Mea Culpa: Last week, I wrote a piece investigating Network Neutrality, trying to educate you as I was educating myself. But I found myself swimming in waters that were deeper than expected, and a couple of readers pointed out that I had missed a crucial aspect of the (still-largely-invisible) Network Neutrality debate. Here is the best.
“I think you misunderstand what exactly people are fighting for when they want net neutrality. … Net neutrality is about making sure every site on the Internet is available to every person and no data is treated differently. What net neutrality is trying to avoid is a Web site only being available on one ISP. An example of this would be having Google only available on Comcast and Yahoo! only available on Verizon. So if a costumer wanted to use Google, they have to use Comcast, and if they wanted to use Yahoo!, they would have to use Verizon. This could get even worse if certain news sites were only available on certain ISPs (like CNN only on Verizon or your Web site only on Comcast). It could get even worse if you had to pay large sums of money to have your site listed on certain ISPs. If this happens it would be the end of the Internet as we know it and this is what net neutrality is trying avoid.

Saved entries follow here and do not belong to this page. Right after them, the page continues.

(** X10: the login handler always answers: no exception escapes it, the
    status is 200, 400, 401 or 500, it is 400 exactly when the email or the
    password is missing, and a lookup that throws gives the 500 of the
    catch block. *)
Theorem login_always_answers
    (now : Z) (tok : string) (req : Request) (w : World) :
  exists resp w',
    login store_outcome bcrypt_compare now tok req w = (Normal resp, w') /\
    In (status resp) [200; 400; 401; 500] /\
    (status resp = 400 <->
     falsy (body_email req) || falsy_value (body_password req) = true) /\
    (forall email,
        body_email req = Some email ->
        falsy (body_email req) || falsy_value (body_password req) = false ->
        store_outcome (db w) (SelectUserByEmail email) = Threw ->
        resp = internal_error).
Proof.
  destruct (login_cases now tok req w)
    as [[F E]|(email & password & He & Hne & Hp & Hnp & F)].
  - rewrite E. do 2 eexists. split; [reflexivity|]. rewrite F.
    split; [simpl; auto|]. split; [split; reflexivity|].
    intros; discriminate.
  - rewrite (login_with_fields _ _ now tok req w email password He Hne Hp Hnp).
    cbv zeta. rewrite F.
    destruct (store_outcome (db w) (SelectUserByEmail email)) eqn:O;
      [destruct (filter (with_email email) (users (db w))) as [|user [|u' l]];
       [|destruct password as [| | |p| |];
         [| | |destruct (u_password_hash user) as [hash|];
               [destruct (bcrypt_compare p hash);
                [destruct (store_outcome (db w)
                             (InsertSession (issued_session now tok req user)))
                |]|]| |]|]
      |..];
      do 2 eexists; (split; [reflexivity|]);
      (split; [simpl; auto 6|]);
      (split; [simpl; split; intros X; discriminate X|]);
      intros e' He' _ T; rewrite He in He'; injection He' as <-;
      first [reflexivity | rewrite O in T; discriminate T].
Qed.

“The second part to neutrality is making sure no data is discriminated against. This means ensuring that data from certain programs are not treated differently. This has already started with ISPs throttling peer-to-peer transfers. But unlike what you said, these are not mostly students illegally sharing files. There are a lot of legal uses, including downloading free open source software and patches for programs. A worse example of this would be ISPs slowing down VOIP traffic from any program that is not their own VOIP client. They could make it so that if you want to use VOIP, you need to pay for it through your ISP. This would be the end of programs like Skype.
“So net neutrality is about keeping the Internet free, allowing competition amongst all websites, and not letting ISPs set up artificial monopolies on what sites you are allowed to access. Anyone who is pro business, pro free trade and pro open access to all information should also think about making sure the Internet stays as open and free as it is now.”